Q2. Why is the current MS classification system considered inadequate? The current system groups patients based on clinical symptoms rather than underlying biological processes. It fails to capture the complexity of MS because multiple disease processes occur simultaneously, symptoms don’t reflect actual pathology, and patients can switch between phenotypes. Additionally, the system cannot detect “smoldering” disease activity that progresses without visible symptoms.

Q3. What are paramagnetic rim lesions and why are they important? Paramagnetic rim lesions (PRLs) are chronic active lesions visible on specialized MRI scans that indicate ongoing inflammation at the edges of demyelinated areas. They appear as dark ring-like structures and are highly specific for MS diagnosis. The presence of PRLs correlates with cognitive impairment, disability progression, and worse outcomes across all MS types, making them valuable biomarkers for disease activity.

Q4. How does serum neurofilament light chain help monitor MS disease activity? Serum neurofilament light chain (sNfL) is a blood biomarker that reflects active nerve damage in MS. Elevated levels indicate ongoing neuroaxonal injury and correlate with MRI lesion activity and relapses. Higher baseline sNfL levels predict increased risk of disability progression, making it useful for monitoring disease activity and treatment response beyond what clinical symptoms alone can reveal.
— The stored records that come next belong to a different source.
Lemma removeEntry_indexed r s key member :
  Indexed (removeResponseEntityEntry r s) key member ↔
  Indexed s key member ∧
  ¬ (entryKey r = Some key ∧ member = (sequence r, text (ts_transactionId (tr_summary r)))).
Proof.
  unfold removeResponseEntityEntry, entryKey.
  destruct (responseEntityEntry r) as [[key' c']|] eqn:He; cbn; [|naive_solver].
  pose proof (entity_member _ _ _ He) as Hmember. rewrite <-Hmember. clear Hmember He.
  destruct (st_responseEntityIndex s !! key') as [members|] eqn:Hk.
  - destruct (decide (key = key')) as [->|Hne].
    + case_bool_decide as Hempty.
      * rewrite indexed_delete. unfold Indexed. rewrite Hk. set_solver.
      * rewrite indexed_insert. unfold Indexed. rewrite Hk. set_solver.
    + case_bool_decide; rewrite ?indexed_delete, ?indexed_insert; naive_solver.
  - unfold Indexed. naive_solver.
Qed.

Lemma insertEntry_nonempty id s :
  (∀ key members, st_responseEntityIndex s !! key = Some members → members ≠ ∅) →
  ∀ key members, st_responseEntityIndex (insertResponseEntityEntry id s) !! key = Some members →
  members ≠ ∅.
Proof.
  intros Hs key members. unfold insertResponseEntityEntry.
  destruct (_ ≫= _) as [[key' c]|]; [|by apply Hs]. cbn.
  rewrite lookup_insert_Some. intros [[_ <-]|[_ Hk]]; [set_solver|by eapply Hs].
Qed.

Lemma removeEntry_nonempty r s :
  (∀ key members, st_responseEntityIndex s !! key = Some members → members ≠ ∅) →
  ∀ key members, st_responseEntityIndex (removeResponseEntityEntry r s) !! key = Some members →
  members ≠ ∅.
Proof.
  intros Hs key members. unfold removeResponseEntityEntry.
  destruct (responseEntityEntry r) as [[key' c]|]; [|by apply Hs].
  destruct (st_responseEntityIndex s !! key') as [members'|]; [|by apply Hs].
  case_bool_decide as Hempty; cbn.
  - rewrite lookup_delete_Some. intros [_ Hk]. by eapply Hs.
  - rewrite lookup_insert_Some. intros [[_ <-]|[_ Hk]]; [done|by eapply Hs].
Qed.

(** ** The invariant *)
Section invariant.
Context `{Layout} `{Environment}.

(** What the records, the body total and the index say of each other; it holds
    also while the order is being rebuilt. *)
Record CoreInv (s : RecordingStateInner) : Prop := {
  ci_records : ∀ id r, st_transactions s !! id = Some r → RecordOk id r;
  ci_bodies : st_totalBodyBytes s = total transactionBodyBytes (st_transactions s);
  ci_index : IndexOk s;
}.

(** The position of [a] before [b]; the counter stays at its maximum. *)
Definition before (a b : Z) : Prop := a < b ∨ (a = u64_max ∧ b = u64_max).

Record StateInv (s : RecordingStateInner) : Prop := {
  si_core : CoreInv s;
  si_nodup : NoDup (st_order s);
  si_order : ∀ id, id ∈ st_order s ↔ is_Some (st_transactions s !! id);
  si_sorted : StronglySorted before ((λ r, sequence r) <$> omap (st_transactions s !!.) (st_order s));
  si_next : ∀ id r, st_transactions s !! id = Some r → before (sequence r) (st_nextSequence s);
  si_next_max : st_nextSequence s ≤ u64_max;
  si_count : Z.of_nat (size (st_transactions s)) ≤ rm_maxTransactions (st_limits s);
  si_total : st_totalBodyBytes s ≤ rm_maxTotalBodyBytes (st_limits s);
  si_limit : rm_maxTotalBodyBytes (st_limits s) ≤ u64_max;
  si_body_limit : 0 ≤ rm_maxBodyBytes (st_limits s);
  si_cleared : st_directoryCleanupPending s = true → st_transactions s = ∅;
}.

Lemma core_ext s s' :
  CoreInv s → st_transactions s' = st_transactions s →
  st_responseEntityIndex s' = st_responseEntityIndex s →
  st_totalBodyBytes s' = st_totalBodyBytes s → CoreInv s'.
Proof.
  intros [Hr Hb [Hm Hn]] Htr Hi Ht. split; [by rewrite Htr|by rewrite Ht, Htr|].
  split; [|by rewrite Hi]. unfold Indexed. by rewrite Hi, Htr.
Qed.

Lemma state_ext s s' :
  StateInv s → st_transactions s' = st_transactions s →
  st_responseEntityIndex s' = st_responseEntityIndex s →
  st_totalBodyBytes s' = st_totalBodyBytes s → st_order s' = st_order s →
  st_nextSequence s' = st_nextSequence s → st_limits s' = st_limits s →
  (st_directoryCleanupPending s' = true → st_directoryCleanupPending s = true) → StateInv s'.
Proof.
  intros [Hc Hnd Ho Hs Hn Hm Hcnt Htot Hlim Hbl Hcl] Htr Hi Ht Hor Hnx Hl Hd.
  split; rewrite ?Htr, ?Hor, ?Ht, ?Hnx, ?Hl; try done; [by eapply core_ext|].
  intros ?%Hd. by apply Hcl.
Qed.

Lemma core_body_nonneg s id r : CoreInv s → st_transactions s !! id = Some r → 0 ≤ transactionBodyBytes r.
Proof. intros Hs Hr. by eapply record_bodies_nonneg, ci_records. Qed.

Lemma core_body_le s id r :
  CoreInv s → st_transactions s !! id = Some r → transactionBodyBytes r ≤ st_totalBodyBytes s.
Proof.
  intros Hs Hr. rewrite (ci_bodies s) by done. eapply total_lookup_le; [|done].
  intros. by eapply core_body_nonneg.
Qed.

Lemma core_total_nonneg s : CoreInv s → 0 ≤ st_totalBodyBytes s.
Proof.
  intros Hs. rewrite (ci_bodies s) by done. apply total_nonneg. intros. by eapply core_body_nonneg.
Qed.

(** The fields that removing and replacing transactions leaves alone. *)
Definition frame (s : RecordingStateInner) :=
  (st_recordingSessionId s, st_nextSequence s, st_limits s, st_metadataMemoryBudgetBytes s,
   st_cleanupQueue s, st_directoryCleanupPending s, st_closed s).

(** All the bodies the records hold. *)
Definition liveBodies (s : RecordingStateInner) : list BodyRef :=
  (map_to_list (st_transactions s)).*2 ≫= intoBodyReferences.

Lemma live_elem s b :
  b ∈ liveBodies s ↔ ∃ id r, st_transactions s !! id = Some r ∧ b ∈ intoBodyReferences r.
Proof.
  unfold liveBodies. rewrite list_elem_of_bind. split.
  - intros (r & Hb & Hr). apply list_elem_of_fmap in Hr as ([id r'] & -> & Hr).
    apply elem_of_map_to_list in Hr. eauto.
  - intros (id & r & Hr & Hb). exists r. split; [done|]. apply list_elem_of_fmap.
    exists (id, r). split; [done|]. by apply elem_of_map_to_list.
Qed.

Lemma live_delete s s' id r :
  st_transactions s !! id = Some r → st_transactions s' = delete id (st_transactions s) →
  liveBodies s ≡ₚ intoBodyReferences r ++ liveBodies s'.
Proof.
  intros Hr Hs'. unfold liveBodies. rewrite Hs'. rewrite <-(insert_delete_id _ _ _ Hr) at 1.
  rewrite map_to_list_insert by apply lookup_delete_eq. done.
Qed.

Lemma live_insert s s' id r r' :
  st_transactions s !! id = Some r → st_transactions s' = <[id := r']> (st_transactions s) →
  ∃ rest, liveBodies s ≡ₚ intoBodyReferences r ++ rest ∧ liveBodies s' ≡ₚ intoBodyReferences r' ++ rest.
Proof.
  intros Hr Hs'. exists (liveBodies (set_transactions (delete id (st_transactions s)) s)).
  split; [by eapply live_delete|]. unfold liveBodies. rewrite Hs', <-insert_delete_eq.
  rewrite map_to_list_insert by apply lookup_delete_eq. done.
Qed.
End invariant.

(** * Evictions of the recording session

    The loops that plan an eviction pick finished transactions in the order they were
    begun and stop as soon as enough is freed; removing the planned transactions keeps
    the invariant of the state and hands over exactly their bodies. *)

Section eviction.
Context `{Layout} `{Environment}.

(** ** Removal *)
(** [s'] is [s] without the transactions [ids], whose bodies are [bodies]. *)
Record Removal (ids : list chars) (s s' : RecordingStateInner) (bodies : list BodyRef) : Prop := {
  rm_core : CoreInv s';
  rm_lookup : ∀ id, st_transactions s' !! id =
    if decide (id ∈ ids) then None else st_transactions s !! id;
  rm_frame : frame s' = frame s;
  rm_bodies : liveBodies s ≡ₚ bodies ++ liveBodies s';
  rm_total : st_totalBodyBytes s = sum_by bodyStoredBytes bodies + st_totalBodyBytes s';
}.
Q5. What is the difference between MS progression and normal aging symptoms? MS progression and normal aging share overlapping symptoms including slower movement, memory changes, and muscle stiffness, making them difficult to distinguish. Age-related changes can worsen existing MS symptoms without new disease activity—a phenomenon called pseudo-progression. The nervous system’s declining ability to compensate for old MS damage over time can make longstanding symptoms feel worse even when no new inflammation is occurring.